Look below for the line containing "rewrite E. nia."; from there through the line containing "Lemma cursor_bits buf", both lines included, please set down each line exactly and nothing else.
Data shown section start
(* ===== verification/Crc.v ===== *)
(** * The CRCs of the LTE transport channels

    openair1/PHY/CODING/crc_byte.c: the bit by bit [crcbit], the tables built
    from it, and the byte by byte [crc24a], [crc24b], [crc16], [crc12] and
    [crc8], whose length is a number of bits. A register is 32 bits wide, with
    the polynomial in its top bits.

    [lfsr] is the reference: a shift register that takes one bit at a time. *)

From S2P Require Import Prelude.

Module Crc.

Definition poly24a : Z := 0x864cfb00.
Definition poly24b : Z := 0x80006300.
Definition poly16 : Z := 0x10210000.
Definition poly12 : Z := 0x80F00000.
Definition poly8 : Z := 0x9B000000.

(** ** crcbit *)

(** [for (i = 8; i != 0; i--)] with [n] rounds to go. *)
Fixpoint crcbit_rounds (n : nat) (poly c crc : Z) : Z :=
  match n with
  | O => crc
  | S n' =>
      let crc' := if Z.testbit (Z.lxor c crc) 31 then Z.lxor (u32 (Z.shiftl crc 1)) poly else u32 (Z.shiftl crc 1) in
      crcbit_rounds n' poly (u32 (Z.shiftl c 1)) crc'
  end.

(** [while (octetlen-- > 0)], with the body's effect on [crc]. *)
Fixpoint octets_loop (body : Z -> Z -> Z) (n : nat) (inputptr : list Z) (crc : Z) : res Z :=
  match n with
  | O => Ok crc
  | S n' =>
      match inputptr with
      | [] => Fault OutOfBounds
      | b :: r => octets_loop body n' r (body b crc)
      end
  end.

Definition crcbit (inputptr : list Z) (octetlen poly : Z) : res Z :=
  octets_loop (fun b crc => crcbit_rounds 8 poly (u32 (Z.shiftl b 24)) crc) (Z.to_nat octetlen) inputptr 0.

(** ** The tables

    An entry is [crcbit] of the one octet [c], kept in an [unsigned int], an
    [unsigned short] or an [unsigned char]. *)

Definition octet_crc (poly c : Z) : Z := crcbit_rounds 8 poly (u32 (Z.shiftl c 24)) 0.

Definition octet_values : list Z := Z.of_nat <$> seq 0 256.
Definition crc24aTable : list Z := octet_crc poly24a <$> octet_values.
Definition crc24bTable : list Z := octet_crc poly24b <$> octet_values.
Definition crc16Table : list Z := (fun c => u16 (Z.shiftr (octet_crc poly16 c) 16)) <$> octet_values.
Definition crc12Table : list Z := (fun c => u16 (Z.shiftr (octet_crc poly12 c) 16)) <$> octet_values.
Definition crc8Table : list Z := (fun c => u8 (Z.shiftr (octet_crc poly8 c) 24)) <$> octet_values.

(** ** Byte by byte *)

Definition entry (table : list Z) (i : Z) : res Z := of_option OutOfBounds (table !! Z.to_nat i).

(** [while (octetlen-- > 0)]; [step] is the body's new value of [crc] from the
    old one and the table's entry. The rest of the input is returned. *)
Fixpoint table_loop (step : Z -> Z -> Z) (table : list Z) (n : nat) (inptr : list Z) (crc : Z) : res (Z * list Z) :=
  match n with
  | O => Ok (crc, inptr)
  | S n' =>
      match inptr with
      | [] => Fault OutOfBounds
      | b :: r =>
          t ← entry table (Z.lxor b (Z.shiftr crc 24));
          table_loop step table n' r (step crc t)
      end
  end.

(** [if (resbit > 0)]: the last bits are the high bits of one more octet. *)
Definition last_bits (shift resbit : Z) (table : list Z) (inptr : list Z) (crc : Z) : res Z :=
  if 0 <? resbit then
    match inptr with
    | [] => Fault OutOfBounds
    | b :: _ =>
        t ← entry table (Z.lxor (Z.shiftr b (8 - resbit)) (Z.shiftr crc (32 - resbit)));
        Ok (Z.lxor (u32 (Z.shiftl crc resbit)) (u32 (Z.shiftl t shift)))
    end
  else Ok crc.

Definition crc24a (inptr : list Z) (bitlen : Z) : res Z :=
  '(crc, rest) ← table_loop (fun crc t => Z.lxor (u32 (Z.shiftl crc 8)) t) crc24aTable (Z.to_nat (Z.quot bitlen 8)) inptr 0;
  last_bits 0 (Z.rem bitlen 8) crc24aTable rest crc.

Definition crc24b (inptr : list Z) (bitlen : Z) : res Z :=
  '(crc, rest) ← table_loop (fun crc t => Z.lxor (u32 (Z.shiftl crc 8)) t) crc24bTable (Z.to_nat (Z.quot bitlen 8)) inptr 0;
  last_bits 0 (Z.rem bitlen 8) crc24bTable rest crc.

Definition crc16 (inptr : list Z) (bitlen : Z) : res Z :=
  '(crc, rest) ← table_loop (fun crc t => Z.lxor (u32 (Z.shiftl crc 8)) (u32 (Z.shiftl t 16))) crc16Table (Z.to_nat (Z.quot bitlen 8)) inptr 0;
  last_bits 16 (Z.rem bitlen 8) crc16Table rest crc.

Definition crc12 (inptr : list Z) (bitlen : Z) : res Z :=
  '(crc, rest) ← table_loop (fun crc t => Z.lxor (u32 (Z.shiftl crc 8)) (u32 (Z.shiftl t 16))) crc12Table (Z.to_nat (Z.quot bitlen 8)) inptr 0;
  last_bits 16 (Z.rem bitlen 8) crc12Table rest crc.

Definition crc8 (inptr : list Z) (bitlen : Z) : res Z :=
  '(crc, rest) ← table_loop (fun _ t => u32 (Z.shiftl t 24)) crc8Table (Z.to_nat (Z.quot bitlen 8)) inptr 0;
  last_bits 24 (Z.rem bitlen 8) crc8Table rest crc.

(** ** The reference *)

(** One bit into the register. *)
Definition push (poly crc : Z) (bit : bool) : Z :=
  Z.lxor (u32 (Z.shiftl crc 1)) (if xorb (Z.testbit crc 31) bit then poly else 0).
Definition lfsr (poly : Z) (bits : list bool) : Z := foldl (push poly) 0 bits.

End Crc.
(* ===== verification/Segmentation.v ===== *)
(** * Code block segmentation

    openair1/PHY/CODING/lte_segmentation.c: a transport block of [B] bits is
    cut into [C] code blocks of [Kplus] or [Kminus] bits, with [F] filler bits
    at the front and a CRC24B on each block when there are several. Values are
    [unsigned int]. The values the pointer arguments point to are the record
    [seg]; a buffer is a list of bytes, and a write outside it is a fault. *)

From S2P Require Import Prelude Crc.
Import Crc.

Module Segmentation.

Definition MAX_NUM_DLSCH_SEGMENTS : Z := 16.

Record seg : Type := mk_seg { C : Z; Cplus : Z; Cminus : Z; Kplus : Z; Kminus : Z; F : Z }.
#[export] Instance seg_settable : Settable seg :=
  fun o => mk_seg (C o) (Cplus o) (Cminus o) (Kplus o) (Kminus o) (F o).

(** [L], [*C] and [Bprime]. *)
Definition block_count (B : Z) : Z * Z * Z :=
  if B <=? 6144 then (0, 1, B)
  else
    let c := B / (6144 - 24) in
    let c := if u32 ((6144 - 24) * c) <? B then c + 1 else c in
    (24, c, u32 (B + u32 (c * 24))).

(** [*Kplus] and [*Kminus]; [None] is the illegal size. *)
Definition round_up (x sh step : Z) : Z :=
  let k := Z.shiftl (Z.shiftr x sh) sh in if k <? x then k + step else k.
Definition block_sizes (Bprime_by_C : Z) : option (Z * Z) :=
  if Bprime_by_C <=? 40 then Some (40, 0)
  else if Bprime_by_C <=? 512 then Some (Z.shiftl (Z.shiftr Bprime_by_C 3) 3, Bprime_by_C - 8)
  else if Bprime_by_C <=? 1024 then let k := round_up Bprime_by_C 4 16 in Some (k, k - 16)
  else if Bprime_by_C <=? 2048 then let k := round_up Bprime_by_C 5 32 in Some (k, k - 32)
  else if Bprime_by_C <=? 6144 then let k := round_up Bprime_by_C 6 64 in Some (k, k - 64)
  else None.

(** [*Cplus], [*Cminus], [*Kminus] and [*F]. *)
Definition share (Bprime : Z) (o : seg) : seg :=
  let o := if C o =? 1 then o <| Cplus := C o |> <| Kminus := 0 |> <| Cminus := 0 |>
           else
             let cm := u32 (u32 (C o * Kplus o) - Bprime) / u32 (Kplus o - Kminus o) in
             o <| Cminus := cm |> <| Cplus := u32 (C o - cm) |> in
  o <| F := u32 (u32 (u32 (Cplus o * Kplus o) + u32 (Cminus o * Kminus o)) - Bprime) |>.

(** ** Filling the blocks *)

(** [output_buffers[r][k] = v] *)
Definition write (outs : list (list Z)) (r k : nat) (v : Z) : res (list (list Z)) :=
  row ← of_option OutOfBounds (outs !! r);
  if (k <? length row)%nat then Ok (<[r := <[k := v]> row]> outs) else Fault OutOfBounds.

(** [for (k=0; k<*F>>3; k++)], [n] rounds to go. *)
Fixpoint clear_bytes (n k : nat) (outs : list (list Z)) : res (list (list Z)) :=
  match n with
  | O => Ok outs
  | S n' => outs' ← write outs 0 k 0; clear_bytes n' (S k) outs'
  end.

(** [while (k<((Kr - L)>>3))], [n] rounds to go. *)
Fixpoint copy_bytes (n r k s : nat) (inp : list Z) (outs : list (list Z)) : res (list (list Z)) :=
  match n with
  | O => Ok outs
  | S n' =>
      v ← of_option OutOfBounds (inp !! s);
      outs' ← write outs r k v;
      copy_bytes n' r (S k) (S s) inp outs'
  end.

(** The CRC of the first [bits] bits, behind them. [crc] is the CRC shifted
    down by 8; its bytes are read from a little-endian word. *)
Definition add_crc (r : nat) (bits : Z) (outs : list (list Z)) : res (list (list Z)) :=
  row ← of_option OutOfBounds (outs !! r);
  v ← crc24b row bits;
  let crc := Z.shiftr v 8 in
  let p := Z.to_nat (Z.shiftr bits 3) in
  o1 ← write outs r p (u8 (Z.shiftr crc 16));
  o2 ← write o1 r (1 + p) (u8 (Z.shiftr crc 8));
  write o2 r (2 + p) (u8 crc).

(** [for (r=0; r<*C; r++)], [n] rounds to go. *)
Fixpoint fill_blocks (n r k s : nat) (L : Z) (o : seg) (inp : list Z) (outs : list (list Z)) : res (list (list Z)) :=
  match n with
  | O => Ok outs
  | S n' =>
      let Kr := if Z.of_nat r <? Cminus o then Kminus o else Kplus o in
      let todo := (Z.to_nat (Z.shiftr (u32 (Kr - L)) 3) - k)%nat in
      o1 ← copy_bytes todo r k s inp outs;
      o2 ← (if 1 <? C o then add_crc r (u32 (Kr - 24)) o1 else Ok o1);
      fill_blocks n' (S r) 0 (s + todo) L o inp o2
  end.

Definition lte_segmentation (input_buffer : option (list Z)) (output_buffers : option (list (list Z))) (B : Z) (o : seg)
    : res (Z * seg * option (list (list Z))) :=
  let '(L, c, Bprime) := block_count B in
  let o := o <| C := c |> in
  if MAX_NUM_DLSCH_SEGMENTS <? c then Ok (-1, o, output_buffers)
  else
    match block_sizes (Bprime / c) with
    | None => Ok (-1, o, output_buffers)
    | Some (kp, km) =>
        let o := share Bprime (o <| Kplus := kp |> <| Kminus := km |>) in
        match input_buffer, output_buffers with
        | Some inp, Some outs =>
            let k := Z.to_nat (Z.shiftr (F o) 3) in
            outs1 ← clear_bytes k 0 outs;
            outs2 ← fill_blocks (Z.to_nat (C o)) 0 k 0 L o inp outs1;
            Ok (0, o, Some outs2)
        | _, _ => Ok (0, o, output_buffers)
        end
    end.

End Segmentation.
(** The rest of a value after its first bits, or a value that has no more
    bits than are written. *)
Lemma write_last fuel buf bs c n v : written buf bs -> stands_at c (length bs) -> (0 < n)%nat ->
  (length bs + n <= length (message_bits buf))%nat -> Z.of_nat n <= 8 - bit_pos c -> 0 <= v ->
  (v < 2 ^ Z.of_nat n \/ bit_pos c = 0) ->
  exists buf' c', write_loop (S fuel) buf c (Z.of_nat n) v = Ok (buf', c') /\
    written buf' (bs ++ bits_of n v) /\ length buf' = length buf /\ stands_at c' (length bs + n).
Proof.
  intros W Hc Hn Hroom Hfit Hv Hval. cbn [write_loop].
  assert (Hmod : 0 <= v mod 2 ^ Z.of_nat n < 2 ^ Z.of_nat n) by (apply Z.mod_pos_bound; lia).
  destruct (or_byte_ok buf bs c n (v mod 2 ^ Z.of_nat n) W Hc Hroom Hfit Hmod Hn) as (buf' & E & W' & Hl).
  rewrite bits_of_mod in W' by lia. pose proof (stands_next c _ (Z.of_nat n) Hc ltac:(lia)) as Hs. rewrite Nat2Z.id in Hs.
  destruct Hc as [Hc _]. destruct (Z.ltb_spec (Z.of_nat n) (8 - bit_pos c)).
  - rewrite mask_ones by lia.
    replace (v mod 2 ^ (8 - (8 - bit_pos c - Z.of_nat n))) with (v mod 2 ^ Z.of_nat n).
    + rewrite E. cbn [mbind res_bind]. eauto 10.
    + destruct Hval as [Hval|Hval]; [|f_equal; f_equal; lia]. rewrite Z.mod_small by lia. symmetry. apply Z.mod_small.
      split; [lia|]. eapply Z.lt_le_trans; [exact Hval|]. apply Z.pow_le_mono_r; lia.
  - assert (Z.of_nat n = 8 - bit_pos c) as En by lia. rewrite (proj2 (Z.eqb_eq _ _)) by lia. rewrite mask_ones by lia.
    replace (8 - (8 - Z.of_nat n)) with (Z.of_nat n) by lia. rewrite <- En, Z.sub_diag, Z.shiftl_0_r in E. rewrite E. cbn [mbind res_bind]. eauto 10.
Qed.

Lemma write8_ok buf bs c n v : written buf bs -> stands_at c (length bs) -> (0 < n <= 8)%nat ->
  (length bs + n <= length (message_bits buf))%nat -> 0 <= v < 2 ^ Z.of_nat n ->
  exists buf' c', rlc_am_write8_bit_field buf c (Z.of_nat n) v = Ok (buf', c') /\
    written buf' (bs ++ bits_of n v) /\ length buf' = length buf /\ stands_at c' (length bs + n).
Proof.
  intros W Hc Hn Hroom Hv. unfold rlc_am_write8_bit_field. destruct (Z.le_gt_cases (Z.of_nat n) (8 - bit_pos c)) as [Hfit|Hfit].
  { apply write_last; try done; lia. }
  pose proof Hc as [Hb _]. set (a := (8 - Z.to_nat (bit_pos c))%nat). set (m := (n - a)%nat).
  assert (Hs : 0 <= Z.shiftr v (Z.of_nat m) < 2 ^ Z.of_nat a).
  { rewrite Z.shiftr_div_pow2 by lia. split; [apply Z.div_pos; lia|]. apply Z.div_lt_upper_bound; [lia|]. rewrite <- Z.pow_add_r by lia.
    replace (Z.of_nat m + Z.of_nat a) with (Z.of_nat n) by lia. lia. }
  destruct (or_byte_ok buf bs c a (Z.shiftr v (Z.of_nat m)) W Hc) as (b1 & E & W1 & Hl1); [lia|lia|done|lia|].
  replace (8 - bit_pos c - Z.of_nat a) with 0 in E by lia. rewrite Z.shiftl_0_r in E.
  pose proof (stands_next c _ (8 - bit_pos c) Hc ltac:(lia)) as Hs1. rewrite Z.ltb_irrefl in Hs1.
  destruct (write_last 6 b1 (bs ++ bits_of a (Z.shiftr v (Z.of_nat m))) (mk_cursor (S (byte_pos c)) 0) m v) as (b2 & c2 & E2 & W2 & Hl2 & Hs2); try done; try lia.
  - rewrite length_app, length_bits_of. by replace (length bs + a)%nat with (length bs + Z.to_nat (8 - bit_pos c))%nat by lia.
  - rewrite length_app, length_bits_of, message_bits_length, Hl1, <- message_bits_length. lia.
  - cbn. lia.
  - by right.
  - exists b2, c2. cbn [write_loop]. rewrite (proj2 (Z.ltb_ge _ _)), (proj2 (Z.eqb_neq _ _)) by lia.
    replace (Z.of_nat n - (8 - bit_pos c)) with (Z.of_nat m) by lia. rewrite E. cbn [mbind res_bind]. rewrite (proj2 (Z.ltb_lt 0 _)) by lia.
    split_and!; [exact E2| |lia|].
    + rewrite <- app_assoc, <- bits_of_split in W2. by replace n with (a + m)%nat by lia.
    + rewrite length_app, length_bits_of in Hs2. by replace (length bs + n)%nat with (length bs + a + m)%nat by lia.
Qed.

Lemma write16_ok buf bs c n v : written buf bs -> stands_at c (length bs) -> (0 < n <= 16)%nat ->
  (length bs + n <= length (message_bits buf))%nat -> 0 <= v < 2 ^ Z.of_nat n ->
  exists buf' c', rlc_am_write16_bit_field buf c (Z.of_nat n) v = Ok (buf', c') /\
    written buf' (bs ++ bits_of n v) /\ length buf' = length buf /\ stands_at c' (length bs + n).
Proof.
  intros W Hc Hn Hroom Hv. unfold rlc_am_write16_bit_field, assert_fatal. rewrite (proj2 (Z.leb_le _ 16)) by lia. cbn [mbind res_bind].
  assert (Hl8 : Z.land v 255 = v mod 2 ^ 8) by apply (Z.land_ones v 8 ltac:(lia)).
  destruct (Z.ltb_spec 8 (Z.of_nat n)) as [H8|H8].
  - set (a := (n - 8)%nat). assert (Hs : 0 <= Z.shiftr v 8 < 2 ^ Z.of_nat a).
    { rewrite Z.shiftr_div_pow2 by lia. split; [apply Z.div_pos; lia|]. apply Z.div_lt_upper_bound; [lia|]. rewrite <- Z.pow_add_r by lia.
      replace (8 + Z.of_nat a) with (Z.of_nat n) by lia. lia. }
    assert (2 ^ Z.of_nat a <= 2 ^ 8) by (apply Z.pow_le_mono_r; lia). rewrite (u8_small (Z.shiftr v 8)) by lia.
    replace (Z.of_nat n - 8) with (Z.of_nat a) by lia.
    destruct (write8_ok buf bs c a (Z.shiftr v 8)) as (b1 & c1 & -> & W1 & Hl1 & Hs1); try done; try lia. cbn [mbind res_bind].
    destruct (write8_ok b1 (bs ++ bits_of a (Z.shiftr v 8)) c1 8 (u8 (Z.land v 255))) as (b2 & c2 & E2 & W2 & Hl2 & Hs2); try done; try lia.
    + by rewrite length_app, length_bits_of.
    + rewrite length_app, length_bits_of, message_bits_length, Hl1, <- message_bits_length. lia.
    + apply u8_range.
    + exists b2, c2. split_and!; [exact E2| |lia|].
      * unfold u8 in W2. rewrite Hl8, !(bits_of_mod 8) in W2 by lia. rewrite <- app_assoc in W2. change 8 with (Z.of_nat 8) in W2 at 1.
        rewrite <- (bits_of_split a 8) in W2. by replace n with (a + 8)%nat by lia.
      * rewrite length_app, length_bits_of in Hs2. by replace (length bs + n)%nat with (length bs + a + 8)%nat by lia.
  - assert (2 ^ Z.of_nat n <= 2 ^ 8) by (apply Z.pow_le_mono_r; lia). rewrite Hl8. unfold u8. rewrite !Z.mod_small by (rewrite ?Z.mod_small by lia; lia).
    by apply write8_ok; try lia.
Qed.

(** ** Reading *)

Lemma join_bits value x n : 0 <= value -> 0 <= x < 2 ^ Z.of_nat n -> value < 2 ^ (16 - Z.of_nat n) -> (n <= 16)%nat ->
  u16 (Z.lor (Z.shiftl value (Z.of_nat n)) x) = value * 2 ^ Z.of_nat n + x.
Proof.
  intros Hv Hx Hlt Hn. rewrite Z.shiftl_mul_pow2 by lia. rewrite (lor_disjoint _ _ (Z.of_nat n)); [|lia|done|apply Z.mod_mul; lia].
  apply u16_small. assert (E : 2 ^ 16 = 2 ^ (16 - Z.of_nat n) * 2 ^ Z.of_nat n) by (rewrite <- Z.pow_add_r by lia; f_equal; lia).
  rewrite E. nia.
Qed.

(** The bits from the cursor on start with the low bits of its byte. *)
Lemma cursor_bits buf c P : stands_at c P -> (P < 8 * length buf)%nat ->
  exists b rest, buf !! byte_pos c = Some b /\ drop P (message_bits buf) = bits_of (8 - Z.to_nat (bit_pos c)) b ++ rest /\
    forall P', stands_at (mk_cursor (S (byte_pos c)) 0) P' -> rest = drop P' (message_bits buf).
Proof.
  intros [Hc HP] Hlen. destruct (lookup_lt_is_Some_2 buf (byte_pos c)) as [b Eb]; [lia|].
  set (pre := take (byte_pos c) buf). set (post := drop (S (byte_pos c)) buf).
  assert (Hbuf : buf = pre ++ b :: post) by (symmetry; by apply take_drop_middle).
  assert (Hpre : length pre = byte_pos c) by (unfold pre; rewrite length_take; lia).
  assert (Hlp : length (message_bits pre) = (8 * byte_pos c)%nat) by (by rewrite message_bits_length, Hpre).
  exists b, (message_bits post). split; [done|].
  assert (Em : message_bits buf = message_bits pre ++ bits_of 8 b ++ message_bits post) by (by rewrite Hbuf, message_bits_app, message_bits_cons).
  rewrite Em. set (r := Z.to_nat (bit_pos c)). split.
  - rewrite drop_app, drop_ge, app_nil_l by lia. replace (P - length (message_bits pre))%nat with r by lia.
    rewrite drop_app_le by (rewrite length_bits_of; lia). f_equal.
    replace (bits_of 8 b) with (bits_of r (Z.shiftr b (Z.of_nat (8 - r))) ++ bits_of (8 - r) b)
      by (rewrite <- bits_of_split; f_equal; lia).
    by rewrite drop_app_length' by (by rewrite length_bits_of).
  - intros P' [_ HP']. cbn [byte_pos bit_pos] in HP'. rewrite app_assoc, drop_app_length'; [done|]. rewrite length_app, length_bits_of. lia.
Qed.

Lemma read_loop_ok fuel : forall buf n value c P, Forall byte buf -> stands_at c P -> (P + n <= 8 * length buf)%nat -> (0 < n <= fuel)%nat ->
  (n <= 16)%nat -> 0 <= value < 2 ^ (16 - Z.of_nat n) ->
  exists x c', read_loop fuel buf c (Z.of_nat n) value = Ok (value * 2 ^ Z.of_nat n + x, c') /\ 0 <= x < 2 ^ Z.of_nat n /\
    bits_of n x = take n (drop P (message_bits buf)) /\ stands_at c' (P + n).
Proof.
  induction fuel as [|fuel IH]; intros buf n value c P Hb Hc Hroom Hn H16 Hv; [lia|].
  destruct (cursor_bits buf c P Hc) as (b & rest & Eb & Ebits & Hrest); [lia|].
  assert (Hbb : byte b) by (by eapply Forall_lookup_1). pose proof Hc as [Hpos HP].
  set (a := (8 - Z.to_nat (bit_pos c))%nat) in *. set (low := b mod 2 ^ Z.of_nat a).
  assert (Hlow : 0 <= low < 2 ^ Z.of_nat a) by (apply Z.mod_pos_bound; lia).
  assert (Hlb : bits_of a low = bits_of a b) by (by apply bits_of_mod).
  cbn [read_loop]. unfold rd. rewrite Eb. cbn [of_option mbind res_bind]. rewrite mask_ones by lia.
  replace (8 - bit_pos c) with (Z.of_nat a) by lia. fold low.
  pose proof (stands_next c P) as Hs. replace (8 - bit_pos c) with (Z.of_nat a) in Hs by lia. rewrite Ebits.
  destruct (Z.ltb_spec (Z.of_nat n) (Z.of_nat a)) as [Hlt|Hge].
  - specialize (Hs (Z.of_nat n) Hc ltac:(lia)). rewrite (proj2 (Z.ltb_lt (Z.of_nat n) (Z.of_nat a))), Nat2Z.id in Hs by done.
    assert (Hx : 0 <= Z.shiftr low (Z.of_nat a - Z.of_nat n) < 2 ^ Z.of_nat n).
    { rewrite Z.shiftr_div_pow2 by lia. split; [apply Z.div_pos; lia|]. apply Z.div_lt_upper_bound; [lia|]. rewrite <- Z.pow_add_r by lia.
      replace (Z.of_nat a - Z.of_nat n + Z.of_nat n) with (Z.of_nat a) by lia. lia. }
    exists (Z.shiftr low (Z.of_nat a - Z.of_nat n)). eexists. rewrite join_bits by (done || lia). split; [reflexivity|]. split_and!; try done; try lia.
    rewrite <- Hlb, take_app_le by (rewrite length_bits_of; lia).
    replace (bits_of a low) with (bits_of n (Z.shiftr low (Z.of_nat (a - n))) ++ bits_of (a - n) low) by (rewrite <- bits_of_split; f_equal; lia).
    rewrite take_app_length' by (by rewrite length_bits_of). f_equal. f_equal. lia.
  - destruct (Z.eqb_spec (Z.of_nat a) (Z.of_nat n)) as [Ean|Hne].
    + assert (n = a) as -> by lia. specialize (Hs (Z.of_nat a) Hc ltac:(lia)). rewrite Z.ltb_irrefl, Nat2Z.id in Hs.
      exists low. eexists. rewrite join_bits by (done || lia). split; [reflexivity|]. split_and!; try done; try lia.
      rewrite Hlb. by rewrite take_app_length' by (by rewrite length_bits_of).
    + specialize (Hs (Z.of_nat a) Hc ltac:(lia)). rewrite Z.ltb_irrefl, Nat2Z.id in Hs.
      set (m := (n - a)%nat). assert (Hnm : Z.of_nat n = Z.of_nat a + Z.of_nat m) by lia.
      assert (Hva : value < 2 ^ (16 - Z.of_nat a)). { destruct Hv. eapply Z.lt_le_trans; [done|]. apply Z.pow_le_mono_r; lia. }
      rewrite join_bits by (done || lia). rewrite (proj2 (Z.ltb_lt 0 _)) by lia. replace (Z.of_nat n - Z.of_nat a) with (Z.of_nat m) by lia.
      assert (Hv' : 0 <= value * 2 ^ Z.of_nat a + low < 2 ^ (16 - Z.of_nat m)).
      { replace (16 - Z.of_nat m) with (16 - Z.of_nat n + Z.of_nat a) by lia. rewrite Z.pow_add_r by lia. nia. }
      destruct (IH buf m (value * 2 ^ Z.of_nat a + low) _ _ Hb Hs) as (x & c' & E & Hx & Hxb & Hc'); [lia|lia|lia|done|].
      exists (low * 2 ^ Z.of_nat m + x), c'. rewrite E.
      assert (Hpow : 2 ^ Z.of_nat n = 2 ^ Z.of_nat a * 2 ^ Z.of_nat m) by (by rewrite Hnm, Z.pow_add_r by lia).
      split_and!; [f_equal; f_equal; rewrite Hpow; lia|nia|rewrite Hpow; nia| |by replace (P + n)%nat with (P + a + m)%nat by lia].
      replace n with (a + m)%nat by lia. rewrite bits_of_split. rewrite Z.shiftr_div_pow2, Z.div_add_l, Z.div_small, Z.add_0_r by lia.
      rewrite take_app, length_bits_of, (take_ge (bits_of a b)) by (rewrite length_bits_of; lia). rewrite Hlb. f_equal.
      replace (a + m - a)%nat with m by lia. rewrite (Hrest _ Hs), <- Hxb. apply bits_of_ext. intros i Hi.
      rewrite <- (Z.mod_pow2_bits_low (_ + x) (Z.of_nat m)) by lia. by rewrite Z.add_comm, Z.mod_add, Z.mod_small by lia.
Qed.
Data shown section end
Output for this task
  rewrite E. nia.
Qed.

(** The bits from the cursor on start with the low bits of its byte. *)
Lemma cursor_bits buf c P : stands_at c P -> (P < 8 * length buf)%nat ->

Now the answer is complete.